A similar outpouring of abuse happened to Richard Bartle when he made a somewhat reckless judgement about WAR’s WOWiness a while back, and I’m sure similar venom’s been poured on a thousand forum posts and news stories the web over. So I’m aware that this post is a little akin to saying ‘Candyman’ into the mirror three times, and fully expect further fury below, but let’s try and have some considered conversation about this.

It’s without a doubt true that dismissing WAR as a WOW clone would be wrong and stupid – there are important differences, and with its perma-war theme and PvP foundations it’s genuinely aimed at achieving a different overall atmosphere than WoW’s cartoon high-jinx and endlessly repeated dungeon runs.

There are also important similarities. Huge similarities, in both its mechanisms of play and its appearance. It’s bizarre that so many people won’t allow this observation to be made. WoW was not the first of its kind, and no-one here is saying it is. It is, however, by far the biggest of its kind, and as a result of that it’s the grandest inspiration for any current MMO developer: 13 million subscribers means cash and glory beyond almost anyone’s wildest dreams. WAR exists because of World of Warcraft. Of course, it also exists because of a number of other factors and influences (including Mythic’s own earlier Dark Age of Camelot). It’s also very true to say that World of Warcraft might not exist without the Warhammer tabletop game, as many WAR fans never tire of mentioning.

The reason we don’t explicitly state that Everquest did it first and Blizzard borrowed from Games Workshop and yadayadayada every we talk about Warhammer Online is not because we don’t know it – of course we know it – but because it doesn’t alter the simple truth that EA’s interest in making and funding WAR is, I have no doubt, because they want a piece of Warcraft’s pie. WAR does a lot of stuff better (and some stuff not as well), and in being so PvP focused does ultimately head to a slightly different place, but WoW’s landmark success is why Warhammer Online looks as it does, why major elements of it play as they do, and most of all why it’s being released now.

I think it’s going to work out, too – I’m expecting an awful lot of dispossessed WoW players to head WAR’s way. It bundles in some new ideas at the same time as evolving and streamlining certain core WoW/Everquest concepts that had, over time, proven themselves a little tired, and that’s enough to make the game seem newer and fresher than it perhaps fundamentally is. There is nothing wrong with that; MMO players have every reason to hope WAR will be a rewarding place to spend their online time.

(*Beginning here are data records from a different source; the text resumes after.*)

(* ===== verification/BitArray.v ===== *)
(** * Bitmaps of words (ccan/bitmap, ccan/endian)

    A bitmap is an array of 64-bit words whose bits are numbered from the most significant
    bit of the first byte in memory, on a little-endian machine.  A bitmap is the list of
    its words; [malloc] and [realloc] leave the words they do not copy to [junk]. *)
From S2P Require Import Prelude.
From S2P Require Import Rule.
#[local] Open Scope Z_scope.

(** ** Byte order *)
Definition BSWAP_64 (val : Z) : Z :=
  let val := u64 val in
  Z.lor (Z.lor (Z.lor (Z.lor (Z.lor (Z.lor (Z.lor
    (u64 (Z.shiftl (Z.land val 0x00000000000000ff) 56))
    (u64 (Z.shiftl (Z.land val 0x000000000000ff00) 40)))
    (u64 (Z.shiftl (Z.land val 0x0000000000ff0000) 24)))
    (u64 (Z.shiftl (Z.land val 0x00000000ff000000) 8)))
    (Z.shiftr (Z.land val 0x000000ff00000000) 8))
    (Z.shiftr (Z.land val 0x0000ff0000000000) 24))
    (Z.shiftr (Z.land val 0x00ff000000000000) 40))
    (Z.shiftr (Z.land val 0xff00000000000000) 56).
(** On a little-endian machine. *)
Definition cpu_to_be64 (native : Z) : Z := BSWAP_64 native.

(** ** Words *)
Definition BITMAP_WORD_BITS : Z := 64.
Definition ULONG_MAX : Z := 2 ^ 64 - 1.
(** [~w] *)
Definition unot (w : Z) : Z := ULONG_MAX - w.

Definition BITMAP_NWORDS (n : Z) : Z := u64 (u64 (n + BITMAP_WORD_BITS) - 1) / BITMAP_WORD_BITS.
Definition bitmap_sizeof (nbits : Z) : Z := u64 (BITMAP_NWORDS nbits * 8).
Definition bitmap_bswap (w : Z) : Z := cpu_to_be64 w.

(** [BITMAP_WORD(_bm, _n)], read and written through a function. *)
Definition BITMAP_WORD (bm : list Z) (n : Z) : res Z := aget bm (n / BITMAP_WORD_BITS).
Definition on_word (bm : list Z) (n : Z) (f : Z → Z) : res (list Z) :=
  w ← BITMAP_WORD bm n; aset bm (n / BITMAP_WORD_BITS) (f w).
Definition BITMAP_WORDBIT (n : Z) : Z := bitmap_bswap (u64 (Z.shiftl 1 (BITMAP_WORD_BITS - n mod BITMAP_WORD_BITS - 1))).

Definition BITMAP_HEADWORDS (nbits : Z) : Z := nbits / BITMAP_WORD_BITS.
Definition BITMAP_HASTAIL (nbits : Z) : bool := negb (nbits mod BITMAP_WORD_BITS =? 0).
Definition BITMAP_TAILBITS (nbits : Z) : Z := bitmap_bswap (unot (Z.shiftr ULONG_MAX (nbits mod BITMAP_WORD_BITS))).
Definition BITMAP_TAIL (bm : list Z) (nbits : Z) : res Z :=
  w ← aget bm (BITMAP_HEADWORDS nbits); Ok (Z.land w (BITMAP_TAILBITS nbits)).

(** ** Single bits *)
Definition bitmap_set_bit (bm : list Z) (n : Z) : res (list Z) := on_word bm n (λ w, Z.lor w (BITMAP_WORDBIT n)).
Definition bitmap_clear_bit (bm : list Z) (n : Z) : res (list Z) := on_word bm n (λ w, Z.land w (unot (BITMAP_WORDBIT n))).
Definition bitmap_change_bit (bm : list Z) (n : Z) : res (list Z) := on_word bm n (λ w, Z.lxor w (BITMAP_WORDBIT n)).
Definition bitmap_test_bit (bm : list Z) (n : Z) : res bool :=
  w ← BITMAP_WORD bm n; Ok (negb (Z.land w (BITMAP_WORDBIT n) =? 0)).

(** ** Ranges *)
Definition BIT_ALIGN_DOWN (n : Z) : Z := Z.land n (unot (BITMAP_WORD_BITS - 1)).
Definition BIT_ALIGN_UP (n : Z) : Z := BIT_ALIGN_DOWN (u64 (u64 (n + BITMAP_WORD_BITS) - 1)).

(** [memset] of whole words. *)
Definition set_words (bm : list Z) (from count w : Z) : res (list Z) := mfor from (from + count) (λ i bm, aset bm i w) bm.

Definition bitmap_zero_range (bm : list Z) (n m : Z) : res (list Z) :=
  let an := BIT_ALIGN_UP n in
  let am := BIT_ALIGN_DOWN m in
  let headmask := Z.shiftr ULONG_MAX (n mod BITMAP_WORD_BITS) in
  let tailmask := unot (Z.shiftr ULONG_MAX (m mod BITMAP_WORD_BITS)) in
  _ ← assert_ (n <=? m);
  if am <? an then on_word bm n (λ w, Z.land w (unot (bitmap_bswap (Z.land headmask tailmask)))) else
  bm ← (if n <? an then on_word bm n (λ w, Z.land w (unot (bitmap_bswap headmask))) else Ok bm);
  bm ← (if an <? am then set_words bm (an / BITMAP_WORD_BITS) ((am - an) / BITMAP_WORD_BITS) 0 else Ok bm);
  if am <? m then on_word bm m (λ w, Z.land w (unot (bitmap_bswap tailmask))) else Ok bm.

Definition bitmap_fill_range (bm : list Z) (n m : Z) : res (list Z) :=
  let an := BIT_ALIGN_UP n in
  let am := BIT_ALIGN_DOWN m in
  let headmask := Z.shiftr ULONG_MAX (n mod BITMAP_WORD_BITS) in
  let tailmask := unot (Z.shiftr ULONG_MAX (m mod BITMAP_WORD_BITS)) in
  _ ← assert_ (n <=? m);
  if am <? an then on_word bm n (λ w, Z.lor w (bitmap_bswap (Z.land headmask tailmask))) else
  bm ← (if n <? an then on_word bm n (λ w, Z.lor w (bitmap_bswap headmask)) else Ok bm);
  bm ← (if an <? am then set_words bm (an / BITMAP_WORD_BITS) ((am - an) / BITMAP_WORD_BITS) ULONG_MAX else Ok bm);
  if am <? m then on_word bm m (λ w, Z.lor w (bitmap_bswap tailmask)) else Ok bm.

(** ** Whole bitmaps *)
Definition bitmap_zero (bm : list Z) (nbits : Z) : res (list Z) := set_words bm 0 (BITMAP_NWORDS nbits) 0.
Definition bitmap_fill (bm : list Z) (nbits : Z) : res (list Z) := set_words bm 0 (BITMAP_NWORDS nbits) ULONG_MAX.
Definition bitmap_copy (dst src : list Z) (nbits : Z) : res (list Z) :=
  mfor 0 (BITMAP_NWORDS nbits) (λ i dst, w ← aget src i; aset dst i w) dst.

(** [BITMAP_DEF_BINOP].  The destination may be a source: a word is read before it is written. *)
Definition bitmap_binop (op : Z → Z → Z) (dst src1 src2 : list Z) (nbits : Z) : res (list Z) :=
  mfor 0 (BITMAP_NWORDS nbits) (λ i dst, x ← aget src1 i; y ← aget src2 i; aset dst i (op x y)) dst.
Definition bitmap_and := bitmap_binop Z.land.
Definition bitmap_or := bitmap_binop Z.lor.
Definition bitmap_xor := bitmap_binop Z.lxor.
Definition bitmap_andnot := bitmap_binop (λ x y, Z.land x (unot y)).

Definition bitmap_complement (dst src : list Z) (nbits : Z) : res (list Z) :=
  mfor 0 (BITMAP_NWORDS nbits) (λ i dst, w ← aget src i; aset dst i (unot w)) dst.

(** [for (i = 0; i < n; i++) if (test) return stop;]: whether the loop returned. *)
Fixpoint any_word (test : Z → res bool) (i : Z) (count : nat) : res bool :=
  match count with
  | O => Ok false
  | S count => b ← test i; if (b : bool) then Ok true else any_word test (i + 1) count
  end.
(** The tail test, which is not evaluated without a tail. *)
Definition tail_test (nbits : Z) (test : res bool) : res bool := if BITMAP_HASTAIL nbits then test else Ok false.

(** [memcmp] of the head words, and the tails. *)
Definition bitmap_equal (src1 src2 : list Z) (nbits : Z) : res bool :=
  differ ← any_word (λ i, x ← aget src1 i; y ← aget src2 i; Ok (negb (x =? y))) 0 (Z.to_nat (BITMAP_HEADWORDS nbits));
  if (differ : bool) then Ok false else
  if negb (BITMAP_HASTAIL nbits) then Ok true else
  x ← BITMAP_TAIL src1 nbits; y ← BITMAP_TAIL src2 nbits; Ok (x =? y).

Definition bitmap_intersects (src1 src2 : list Z) (nbits : Z) : res bool :=
  hit ← any_word (λ i, x ← aget src1 i; y ← aget src2 i; Ok (negb (Z.land x y =? 0))) 0 (Z.to_nat (BITMAP_HEADWORDS nbits));
  if (hit : bool) then Ok true else
  tail_test nbits (x ← BITMAP_TAIL src1 nbits; y ← BITMAP_TAIL src2 nbits; Ok (negb (Z.land x y =? 0))).

Definition bitmap_subset (src1 src2 : list Z) (nbits : Z) : res bool :=
  hit ← any_word (λ i, x ← aget src1 i; y ← aget src2 i; Ok (negb (Z.land x (unot y) =? 0))) 0 (Z.to_nat (BITMAP_HEADWORDS nbits));
  if (hit : bool) then Ok false else
  t ← tail_test nbits (x ← BITMAP_TAIL src1 nbits; y ← BITMAP_TAIL src2 nbits; Ok (negb (Z.land x (unot y) =? 0)));
  Ok (negb t).

Definition bitmap_full (bm : list Z) (nbits : Z) : res bool :=
  hit ← any_word (λ i, x ← aget bm i; Ok (negb (x =? ULONG_MAX))) 0 (Z.to_nat (BITMAP_HEADWORDS nbits));
  if (hit : bool) then Ok false else
  t ← tail_test nbits (x ← BITMAP_TAIL bm nbits; Ok (negb (x =? BITMAP_TAILBITS nbits)));
  Ok (negb t).

Definition bitmap_empty (bm : list Z) (nbits : Z) : res bool :=
  hit ← any_word (λ i, x ← aget bm i; Ok (negb (x =? 0))) 0 (Z.to_nat (BITMAP_HEADWORDS nbits));
  if (hit : bool) then Ok false else
  t ← tail_test nbits (x ← BITMAP_TAIL bm nbits; Ok (negb (x =? 0)));
  Ok (negb t).

(** ** Search *)
Definition bitmap_clz (w : Z) : Z := clz64 w.

(** The loop over the whole words: the bit found, or none. *)
Fixpoint ffs_words (fuel : nat) (bm : list Z) (an am : Z) : res (option Z) :=
  match fuel with
  | O => Err EFuel
  | S fuel =>
    if an <? am then
      w ← BITMAP_WORD bm an;
      let w := bitmap_bswap w in
      if negb (w =? 0) then Ok (Some (an + bitmap_clz w)) else ffs_words fuel bm (an + BITMAP_WORD_BITS) am
    else Ok None
  end.

Definition bitmap_ffs (bm : list Z) (n m : Z) : res Z :=
  let an := BIT_ALIGN_UP n in
  let am := BIT_ALIGN_DOWN m in
  let headmask := Z.shiftr ULONG_MAX (n mod BITMAP_WORD_BITS) in
  let tailmask := unot (Z.shiftr ULONG_MAX (m mod BITMAP_WORD_BITS)) in
  _ ← assert_ (n <=? m);
  if am <? an then
    w ← BITMAP_WORD bm n;
    let w := Z.land (bitmap_bswap w) (Z.land headmask tailmask) in
    Ok (if negb (w =? 0) then am + bitmap_clz w else m)
  else
  head ← (if n <? an then
            w ← BITMAP_WORD bm n;
            let w := Z.land (bitmap_bswap w) headmask in
            Ok (if negb (w =? 0) then Some (BIT_ALIGN_DOWN n + bitmap_clz w) else None)
          else Ok None);
  match head with
  | Some i => Ok i
  | None =>
    words ← ffs_words (S (Z.to_nat (am / BITMAP_WORD_BITS))) bm an am;
    match words with
    | Some i => Ok i
    | None =>
      if am <? m then
        w ← BITMAP_WORD bm m;
        let w := Z.land (bitmap_bswap w) tailmask in
        Ok (if negb (w =? 0) then am + bitmap_clz w else m)
      else Ok m
    end
  end.

(** ** Allocation *)
Section alloc.
Context `{Allocator} (junk : Z → Z).

Definition bitmap_alloc (nbits : Z) : option (list Z) :=
  if alloc_ok (bitmap_sizeof nbits) then Some (junk <$> seqZ 0 (bitmap_sizeof nbits / 8)) else None.
Definition bitmap_alloc0 (nbits : Z) : res (option (list Z)) :=
  match bitmap_alloc nbits with None => Ok None | Some bm => bm ← bitmap_zero bm nbits; Ok (Some bm) end.
Definition bitmap_alloc1 (nbits : Z) : res (option (list Z)) :=
  match bitmap_alloc nbits with None => Ok None | Some bm => bm ← bitmap_fill bm nbits; Ok (Some bm) end.

(** [realloc]: the words that fit are kept. *)
Definition bitmap_resize (bm : list Z) (nbits : Z) : option (list Z) :=
  if alloc_ok (bitmap_sizeof nbits) then
    Some ((λ i, default (junk i) (bm !! Z.to_nat i)) <$> seqZ 0 (bitmap_sizeof nbits / 8)) else None.
Definition bitmap_realloc0 (bm : list Z) (obits nbits : Z) : res (option (list Z)) :=
  match bitmap_resize bm nbits with
  | None => Ok None
  | Some bm => if obits <? nbits then bm ← bitmap_zero_range bm obits nbits; Ok (Some bm) else Ok (Some bm)
  end.
Definition bitmap_realloc1 (bm : list Z) (obits nbits : Z) : res (option (list Z)) :=
  match bitmap_resize bm nbits with
  | None => Ok None
  | Some bm => if obits <? nbits then bm ← bitmap_fill_range bm obits nbits; Ok (Some bm) else Ok (Some bm)
  end.
End alloc.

Still though – why are these guys so angry? There are, I think, two root causes for the unchecked fury. One is that ‘WoW’ has become a negative term to a lot of gamers. It carries connotations of grinding and repetition and dumbed-down cartoon noobishness or whatever – witness too the anger around Diablo 3′s art style. There’s also the simple fact of its popularity – Coldplay sell a lot of records, and it’s for precisely that reason (as much as the fact they make awful music) that a lot of people despise ‘em. The ubiquity is cloying. There’s crossover with the Sims too – the games’ own interestingess ignored by a certain slice of gamers because they consider them aimed at a different audience, thus somehow beneath them. So WoW is a dirty word, interpreted as an insult even when it’s not intended as one.

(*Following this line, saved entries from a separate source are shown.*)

(* ===== verification/Crcsync.v ===== *)
(** * Finding blocks by their checksums (ccan/crcsync)

    [crc_read_block] scans a stream for blocks whose checksums the other side knows, with a
    checksum that rolls over the last [block_size] bytes.  A context is a record; [buffer]
    holds the bytes that a later call still needs.  The checksums are upper bits of crc64. *)
From S2P Require Import Prelude.
From S2P Require Import Rule.
From S2P Require Import Crc.
#[local] Open Scope Z_scope.

Definition mask_of (crcbits : Z) : res Z :=
  let n := u32 (64 - crcbits) in
  if 64 <=? n then Err EShift else Ok (u64 (Z.shiftl (2 ^ 64 - 1) n)).

(** [n] bytes of an array from [off]. *)
Definition bytes_at (l : list Z) (off n : Z) : res (list Z) :=
  if (0 <=? off) && (0 <=? n) && (off + n <=? zlen l) then Ok (take (Z.to_nat n) (drop (Z.to_nat off) l)) else Err EOob.
(** [memcpy] and [memmove] of these bytes to [off] of an array. *)
Definition copy_to (dst : list Z) (off : Z) (src : list Z) : res (list Z) :=
  if (0 <=? off) && (off + zlen src <=? zlen dst)
  then Ok (take (Z.to_nat off) dst ++ src ++ drop (Z.to_nat (off + zlen src)) dst) else Err EOob.

(** The loop of [crc_of_blocks]. *)
Fixpoint blocks_loop (fuel : nat) (data : list Z) (off len block_size mask i : Z) (crc : list Z) : res (list Z) :=
  match fuel with
  | O => Err EFuel
  | S fuel =>
    if block_size <=? len then
      b ← bytes_at data off block_size;
      c ← crc64_iso 0 b;
      crc ← aset crc i (Z.land c mask);
      blocks_loop fuel data (off + block_size) (len - block_size) block_size mask (u32 (i + 1)) crc
    else if len =? 0 then Ok crc else
      b ← bytes_at data off len;
      c ← crc64_iso 0 b;
      aset crc i (Z.land c mask)
  end.
Definition crc_of_blocks (data : list Z) (len block_size crcbits : Z) (crc : list Z) : res (list Z) :=
  mask ← mask_of crcbits;
  blocks_loop (S (Z.to_nat len)) data 0 len block_size mask 0 crc.

Record crc_context := CrcContext {
  block_size : Z;
  crcmask : Z;
  buffer : list Z;
  buffer_start : Z;
  buffer_end : Z;
  running_crc : Z;
  literal_bytes : Z;
  total_bytes : Z;
  have_match : Z;
  tail_size : Z;
  tail_crc : Z;
  uncrc_tab : list Z;
  num_crcs : Z;
  crcs : list Z;
}.

(** [uncrc_tab[i]] for a window of [wsize] bytes. *)
Definition init_uncrc_tab (wsize : Z) : res (list Z) :=
  when wsize =? 0 throw EOob;
  part_crc ← crc64_iso 0 (replicate (Z.to_nat (wsize - 1)) 0);
  mfor 0 256 (λ i tab,
    c ← crc64_iso 0 (i :: replicate (Z.to_nat (wsize - 1)) 0);
    aset tab i (Z.lxor c part_crc)) (replicate 256 0).

(** [undef] is [tail_crc] when it is not set; [junk] what the new buffer holds. *)
Definition crc_context_new `{Allocator} (undef : Z) (junk : Z → Z) (block_size crcbits : Z) (crc : list Z) (num_crcs tail_size : Z) : res (option crc_context) :=
  _ ← assert_ (0 <? num_crcs);
  _ ← assert_ (0 <? block_size);
  _ ← assert_ (tail_size <? block_size);
  if negb (alloc_ok (u64 (2144 + 8 * num_crcs))) then Ok None else
  '(tail, num_crcs) ← (if tail_size =? 0 then Ok (undef, num_crcs) else t ← aget crc (num_crcs - 1); Ok (t, num_crcs - 1));
  mask ← mask_of crcbits;
  known ← bytes_at crc 0 num_crcs;
  tab ← init_uncrc_tab (u32 block_size);
  if negb (alloc_ok block_size) then Ok None else
  Ok (Some (CrcContext block_size mask (junk <$> seqZ 0 block_size) 0 0 0 0 0 (-1) tail_size tail tab num_crcs known)).

(** The first index with the checksum. *)
Fixpoint find_crc (c i : Z) (l : list Z) : Z :=
  match l with [] => -1 | x :: l => if c =? x then i else find_crc c (i + 1) l end.
Definition crc_matches (ctx : crc_context) : Z :=
  if literal_bytes ctx <? block_size ctx then -1 else find_crc (Z.land (running_crc ctx) (crcmask ctx)) 0 (crcs ctx).

Definition tail_matches (ctx : crc_context) : bool :=
  if negb (literal_bytes ctx =? tail_size ctx) then false else Z.land (running_crc ctx) (crcmask ctx) =? tail_crc ctx.

Definition crc_add_byte (crc newbyte : Z) : res Z := crc64_iso crc [newbyte].
Definition crc_remove_byte (crc oldbyte : Z) (uncrc_tab : list Z) : res Z :=
  t ← aget uncrc_tab oldbyte; Ok (Z.lxor crc t).
Definition crc_roll (crc oldbyte newbyte : Z) (uncrc_tab : list Z) : res Z :=
  c ← crc_remove_byte crc oldbyte uncrc_tab; crc_add_byte c newbyte.

Definition buffer_size (ctx : crc_context) : Z := u64 (buffer_end ctx - buffer_start ctx).

(** The trailing edge of the window: nowhere, in the buffer or in the input. *)
Inductive edge := Nowhere | InBuffer (k : Z) | InInput (k : Z).

Definition set_literal (ctx : crc_context) (literal : Z) : crc_context :=
  CrcContext (block_size ctx) (crcmask ctx) (buffer ctx) (buffer_start ctx) (buffer_end ctx) (running_crc ctx) literal (total_bytes ctx)
    (have_match ctx) (tail_size ctx) (tail_crc ctx) (uncrc_tab ctx) (num_crcs ctx) (crcs ctx).
(** The counters of a byte read, and the checksum with it. *)
Definition count_byte (ctx : crc_context) (crc : Z) : crc_context :=
  CrcContext (block_size ctx) (crcmask ctx) (buffer ctx) (buffer_start ctx) (buffer_end ctx) crc (u64 (literal_bytes ctx + 1))
    (u64 (total_bytes ctx + 1)) (have_match ctx) (tail_size ctx) (tail_crc ctx) (uncrc_tab ctx) (num_crcs ctx) (crcs ctx).
Definition set_match (ctx : crc_context) (m : Z) : crc_context :=
  CrcContext (block_size ctx) (crcmask ctx) (buffer ctx) (buffer_start ctx) (buffer_end ctx) (running_crc ctx) (literal_bytes ctx)
    (total_bytes ctx) m (tail_size ctx) (tail_crc ctx) (uncrc_tab ctx) (num_crcs ctx) (crcs ctx).
Definition set_buffer (ctx : crc_context) (buf : list Z) (s e : Z) : crc_context :=
  CrcContext (block_size ctx) (crcmask ctx) buf s e (running_crc ctx) (literal_bytes ctx)
    (total_bytes ctx) (have_match ctx) (tail_size ctx) (tail_crc ctx) (uncrc_tab ctx) (num_crcs ctx) (crcs ctx).
Definition set_crc (ctx : crc_context) (crc : Z) : crc_context :=
  CrcContext (block_size ctx) (crcmask ctx) (buffer ctx) (buffer_start ctx) (buffer_end ctx) crc (literal_bytes ctx)
    (total_bytes ctx) (have_match ctx) (tail_size ctx) (tail_crc ctx) (uncrc_tab ctx) (num_crcs ctx) (crcs ctx).

(** One byte of the loop: the checksum and the next edge. *)
Definition read_byte (ctx : crc_context) (buf : list Z) (consumed : Z) (old : edge) : res (crc_context * edge) :=
  p ← aget buf consumed;
  match old with
  | Nowhere =>
    crc ← crc_add_byte (running_crc ctx) p;
    Ok (count_byte ctx crc, if consumed =? block_size ctx - 1 then InInput 0 else Nowhere)
  | InBuffer k =>
    o ← aget (buffer ctx) k;
    crc ← crc_roll (running_crc ctx) o p (uncrc_tab ctx);
    Ok (count_byte ctx crc, if k + 1 =? buffer_end ctx then InInput 0 else InBuffer (k + 1))
  | InInput k =>
    o ← aget buf k;
    crc ← crc_roll (running_crc ctx) o p (uncrc_tab ctx);
    Ok (count_byte ctx crc, InInput (k + 1))
  end.

(** How the loop ends: with [crcmatch], or by the jump to [have_match]. *)
Inductive loop_end := Ends (crcmatch : Z) | Jumps (crcmatch : Z).

Definition is_nowhere (old : edge) : bool := match old with Nowhere => true | _ => false end.

Fixpoint read_loop (fuel : nat) (ctx : crc_context) (buf : list Z) (consumed : Z) (old : edge) : res (crc_context * Z * loop_end) :=
  match fuel with
  | O => Err EFuel
  | S fuel =>
    let crcmatch := if literal_bytes ctx <? block_size ctx then -1 else crc_matches ctx in
    if negb (crcmatch <? 0) then Ok (ctx, consumed, Ends crcmatch) else
    if consumed =? zlen buf then Ok (ctx, consumed, Ends crcmatch) else
    '(ctx, old') ← read_byte ctx buf consumed old;
    if is_nowhere old && tail_matches ctx then Ok (ctx, consumed + 1, Jumps (num_crcs ctx)) else
    read_loop fuel ctx buf (consumed + 1) old'
  end.

(** The code at [have_match]. *)
Definition take_match (ctx : crc_context) (crcmatch : Z) : res (crc_context * Z) :=
  _ ← (if crcmatch =? num_crcs ctx then assert_ (literal_bytes ctx =? tail_size ctx) else assert_ (literal_bytes ctx =? block_size ctx));
  Ok (set_buffer (set_crc (set_match (set_literal ctx 0) (-1)) 0) (buffer ctx) 0 0, - crcmatch - 1).

(** Without a match: the literal that is more than a block ago. *)
Definition old_literal (ctx : crc_context) : crc_context * Z :=
  if block_size ctx <? literal_bytes ctx then
    let result := literal_bytes ctx - block_size ctx in
    let ctx := set_literal ctx (literal_bytes ctx - result) in
    (if buffer_size ctx <=? result then set_buffer ctx (buffer ctx) 0 0
     else set_buffer ctx (buffer ctx) (buffer_start ctx + result) (buffer_end ctx), result)
  else (ctx, 0).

It’s beyond simply gamers’ own distaste for WoW, though. In the wider world, that is to say the tabloids and worried mothers, WoW is a by-word for the worst stereotypes of PC gaming: anti-social fat guys, killing pretend boars for 24 hours a day, speaking in tongues of statistics and cod-Shakespeare. While the stereotypes may be largely inaccurate, no-one wants to be associated with that – you say WAR is like WoW and people feel insulted. While there are plenty of concrete reasons to be given why WAR is not the same as WoW, it’s telling that a great many of the angry comments haven’t listed them – they’ve just called us stupid and wrong (and much worse). And it’s because they’re offended as much as because of traditional web tribalism. With its darker theme and focus on all-out war, Warhammer Online is considered cool where other MMOs are not. Say it’s like WoW and people feel you’re undermining its cool, and that you’re accusing it of being old news rather than this impossibly momentous upcoming event in their lives.

Which leads onto the second reason. MMOs aren’t like other games. They’re closer to a lifestyle choice, for a lot of people defining how their spare time is spent, how their lives are lived. So if you criticise the game, you criticise the player. God knows there are plenty of non-MMO games that people treat as though they’re bound to their very souls – witness the pile-on for Eurogamer’s MGS4 review, or even the outrage about various RPS writers being down on Stalker: Clear Sky – but it’s even worse with MMOs. Telling a WAR player that his game is similar to WoW is like telling a goth that he’s emo. No-one wants to be told they’re not unique and interesting, to be dismissed as a stereotype they’re not.

WAR is not WoW. But it is a lot like it in a number of crucial ways, and for one essential reason: money. I suspect Mythic and EA aren’t too concerned about the comparison themselves – they might disagree with the sweeping generalisation, but if they didn’t want to be compared they would have gone for an entirely different interface and art approach. Saying WAR is like WoW is not the same as saying it’s a bad or a lazy game, but unfortunately there are guys who do intentionally make the comparison unfavourably, and that’s perhaps understandably made a lot of WAR fans very touchy. I wish they wouldn’t take it so personally, but it can’t realistically be stopped.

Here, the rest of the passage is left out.